Sepsis caused by organisms transmitted during, or shortly before, labour is relatively uncommon in higher income countries with GBS screening programs; the incidence is now around 0.3 cases per 1000 live births, but varies, it may be as high as 10 times that, or as low as 0.1/1000. GBS remains the commonest organism, with E Coli close behind, followed by Strep viridans, and then a host of other bugs. Early identification and treatment is the key to good outcomes.

We can think of this in 2 ways; a risk of 1 case for every 2000 births is a very low risk. On the other hand it is an identifiable 72 hours of life with the highest incidence of sepsis that one will ever have! In general terms, about half of the cases have no identifiable risk factors, and about half the cases occur in babies with a risk factor or a combination of risk factors: chorioamnionitis (or “triple-I”); maternal fever; prolonged rupture of membranes; obstetric procedures; a previous baby with GBS.

Various groups have recommended evaluating risk factors at birth in order to determine the clinical approach to be taken. Usually that means that if the risk is considered high enough, then cultures are taken and antibiotics are given, even if the infant is currently well, or perhaps strict frequent physical examination. There may also be an intermediate group, who qualify for more intensive clinical monitoring, or perhaps for lab screening tests, such as a CBC and/or acute phase reactants, CRP, procalcitonin and others.
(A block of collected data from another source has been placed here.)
(* ===== verification/Llc.v ===== *)
(** * clients/llc.c: the geometry of the last-level cache from sysfs

    The directory and the files of sysfs are parameters; so is whether an
    allocation of a given size succeeds. *)

From S2P Require Import Prelude Cstr.

(** ** Definitions *)

Definition SYS_CACHE_PREFIX : string := "/sys/devices/system/cpu/cpu0/cache/".
Definition SYS_CACHE_SUFFIX_line_size : string := "/coherency_line_size".
Definition SYS_CACHE_SUFFIX_num_sets : string := "/number_of_sets".
Definition SYS_CACHE_SUFFIX_assoc_ways : string := "/ways_of_associativity".
Definition LLC_ERROR : Z := -1.

Definition strlen (s : string) : Z := Z.of_nat (String.length s).

(** The statics [basepath] (NULL is [None]) and [basepath_len]. *)
Record llc_state : Type := Llc { basepath : option string; basepath_len : Z }.

Definition llc_clean : llc_state := Llc None 0.

(** [filter_prefix_index]: the name starts with "index". *)
Definition filter_prefix_index (name : string) : bool := String.prefix "index" name.

Section Sysfs.
(** [dir] is the content of the cache directory in the order of [alphasort],
    or [None] when it cannot be scanned; [file] the text of a file. *)
Variables (alloc_ok : Z -> bool) (dir : option (list string)) (file : string -> option string).

Definition strdup (s : string) : option string :=
  if alloc_ok (strlen s + 1) then Some s else None.

(** [strncat_expand(&dest, src, &n)]: the buffer is reallocated to [n + 1]
    bytes, and appending beyond it is an overflow.  The result is [dest]
    (NULL is [None]) and [n]. *)
Definition strncat_expand (dest src : string) (n : Z) : outcome (option string * Z) :=
  let n := n + strlen src in
  if negb (alloc_ok (n + 1)) then Done (None, n)
  else
    _ ← c_defined (strlen dest + strlen src + 1 <=? n + 1);
    Done (Some (dest +:+ src), n).

Definition llc_init (st : llc_state) : outcome (bool * llc_state) :=
  match dir with
  | None => Done (false, st)
  | Some entries =>
      match last (List.filter filter_prefix_index entries) with
      | None => Done (true, st)
      | Some llc_index =>
          match strdup SYS_CACHE_PREFIX with
          | None => Done (false, Llc None (basepath_len st))
          | Some path =>
              '(p, n) ← strncat_expand path llc_index (strlen SYS_CACHE_PREFIX);
              Done (match p with Some _ => true | None => false end, Llc p n)
          end
      end
  end.

Definition llc_cleanup (st : llc_state) : llc_state :=
  match basepath st with Some _ => llc_clean | None => st end.

(** The body of [llc_accessor_helper] behind the initialisation; a NULL
    [basepath] is dereferenced by [strdup]. *)
Definition llc_read (suffix : string) (st : llc_state) : outcome (Z * llc_state) :=
  base ← of_opt (basepath st);
  match strdup base with
  | None => Done (LLC_ERROR, st)
  | Some path =>
      '(p, n) ← strncat_expand path suffix (basepath_len st);
      let st := Llc (basepath st) n in
      match p with
      | None => Done (LLC_ERROR, st)
      | Some path =>
          match file path with
          | None => Done (LLC_ERROR, st)
          | Some text =>
              Done (match sscanf_d text with Some v => v | None => LLC_ERROR end, st)
          end
      end
  end.

Definition llc_accessor_helper (suffix : string) (st : llc_state) : outcome (Z * llc_state) :=
  match basepath st with
  | Some _ => llc_read suffix st
  | None =>
      '(ok, st) ← llc_init st;
      if negb ok then Done (LLC_ERROR, llc_cleanup st)
      else '(ret, st) ← llc_read suffix st; Done (ret, llc_cleanup st)
  end.

Definition llc_line_size : llc_state -> outcome (Z * llc_state) :=
  llc_accessor_helper SYS_CACHE_SUFFIX_line_size.
Definition llc_num_sets : llc_state -> outcome (Z * llc_state) :=
  llc_accessor_helper SYS_CACHE_SUFFIX_num_sets.
Definition llc_assoc_ways : llc_state -> outcome (Z * llc_state) :=
  llc_accessor_helper SYS_CACHE_SUFFIX_assoc_ways.
End Sysfs.

(** ** Lemmas *)

(** [basepath_len] covers the path. *)
Definition llc_ok (st : llc_state) : Prop :=
  match basepath st with Some p => strlen p <= basepath_len st | None => True end.

Lemma strlen_append s t : strlen (s +:+ t) = strlen s + strlen t.
Proof. unfold strlen. rewrite string_length_app. lia. Qed.

Lemma strlen_nonneg s : 0 <= strlen s.
Proof. unfold strlen. lia. Qed.

Lemma strncat_expand_ok alloc_ok dest src n :
  strlen dest <= n ->
  strncat_expand alloc_ok dest src n =
  Done (if alloc_ok (n + strlen src + 1) then Some (dest +:+ src) else None, n + strlen src).
Proof.
  intros Hn. unfold strncat_expand. destruct (alloc_ok _); cbn; [|done].
  destruct (Z.leb_spec (strlen dest + strlen src + 1) (n + strlen src + 1)); [done|lia].
Qed.

Lemma llc_init_ok alloc_ok dir st b st' :
  llc_ok st -> llc_init alloc_ok dir st = Done (b, st') -> llc_ok st'.
Proof.
  unfold llc_init. intros Hok E. destruct dir as [entries|]; [|by simplify_eq].
  destruct (last _) as [idx|]; [|by simplify_eq].
  unfold strdup in E. destruct (alloc_ok (strlen SYS_CACHE_PREFIX + 1)); [|simplify_eq; done].
  rewrite strncat_expand_ok in E by lia. cbn [mbind outcome_bind] in E. simplify_eq.
  unfold llc_ok. cbn [basepath basepath_len]. destruct (alloc_ok _); [|done].
  by rewrite strlen_append.
Qed.

(** ** Properties *)

(** With memory available, an initialised [llc] reads its property from
    the file of the last cache level, and never writes behind the buffer of
    the path; but every call grows [basepath_len], the size of the next
    buffer, by the length of its suffix. *)
Theorem llc_accessor_spec alloc_ok dir file suffix st base
    (Hb : basepath st = Some base) (Hok : llc_ok st) (Ha : forall n, alloc_ok n = true) :
  exists st', llc_accessor_helper alloc_ok dir file suffix st =
      Done (default LLC_ERROR (file (base +:+ suffix) ≫= sscanf_d), st') /\
    basepath st' = Some base /\ llc_ok st' /\
    basepath_len st' = basepath_len st + strlen suffix.
Proof.
  unfold llc_accessor_helper. rewrite Hb. unfold llc_read. rewrite Hb. cbn [of_opt mbind outcome_bind].
  unfold strdup. rewrite Ha. unfold llc_ok in Hok. rewrite Hb in Hok.
  rewrite strncat_expand_ok, Ha by done. cbn [mbind outcome_bind].
  exists (Llc (Some base) (basepath_len st + strlen suffix)).
  split; [|split; [done|split; [|done]]].
  - by destruct (file (base +:+ suffix)).
  - unfold llc_ok. cbn. pose proof (strlen_nonneg suffix). lia.
Qed.

(** [llc_init] on a machine with cache directories makes the path of the
    last one the base path; where there is none it reports success without a
    base path, and the accessor that follows dereferences NULL. *)
Theorem llc_init_spec alloc_ok dir file suffix entries
    (Hd : dir = Some entries) (Ha : forall n, alloc_ok n = true) :
  match last (List.filter filter_prefix_index entries) with
  | Some idx =>
      exists st, llc_init alloc_ok dir llc_clean = Done (true, st) /\ llc_ok st /\
        basepath st = Some (SYS_CACHE_PREFIX +:+ idx)
  | None =>
      llc_init alloc_ok dir llc_clean = Done (true, llc_clean) /\
      llc_accessor_helper alloc_ok dir file suffix llc_clean = Undefined
  end.
Proof.
  subst dir. unfold llc_init. destruct (last _) as [idx|] eqn:El.
  - unfold strdup. rewrite Ha, strncat_expand_ok, Ha by lia. cbn [mbind outcome_bind].
    eexists. split; [done|]. split; [|done].
    unfold llc_ok. cbn [basepath basepath_len]. by rewrite strlen_append.
  - split; [done|]. unfold llc_accessor_helper, llc_init. cbn [basepath llc_clean]. by rewrite El.
Qed.

(** ** Witnesses *)

Definition sample_dir : option (list string) := Some ["index0"; "index3"; "uevent"]%string.
Definition sample_file (path : string) : option string :=
  if String.eqb path "/sys/devices/system/cpu/cpu0/cache/index3/number_of_sets" then Some "8192"%string
  else None.

Lemma llc_accessor_spec_witness :
  exists st', llc_accessor_helper (fun _ => true) sample_dir sample_file SYS_CACHE_SUFFIX_num_sets
      (Llc (Some (SYS_CACHE_PREFIX +:+ "index3")) 41) = Done (8192, st') /\
    basepath_len st' = 41 + strlen SYS_CACHE_SUFFIX_num_sets.
Proof.
  destruct (llc_accessor_spec (fun _ => true) sample_dir sample_file SYS_CACHE_SUFFIX_num_sets
    (Llc (Some (SYS_CACHE_PREFIX +:+ "index3")) 41) (SYS_CACHE_PREFIX +:+ "index3") eq_refl)
    as (st' & H1 & _ & _ & H2).
  - vm_compute. discriminate.
  - reflexivity.
  - exists st'. split; [exact H1|exact H2].
Defined.

Lemma llc_init_spec_witness :
  exists st, llc_init (fun _ => true) sample_dir llc_clean = Done (true, st) /\ llc_ok st /\
    basepath st = Some (SYS_CACHE_PREFIX +:+ "index3").
Proof.
  exact (llc_init_spec (fun _ => true) sample_dir sample_file EmptyString _ eq_refl (fun _ => eq_refl)).
Defined.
We should think of the risk-factor-based approach just as we would any screening test for determining interventions in healthy patients. What is the sensitivity, and specificity, and, depending on the incidence in your population, what are the negative and positive predictive values, of the risk factor combination?

Risk factors are often grouped in differing ways, which makes determining sensitivity etc complex, but given that about half of septic babies lack identifiable risk factors, usually sensitivity is around about 50%.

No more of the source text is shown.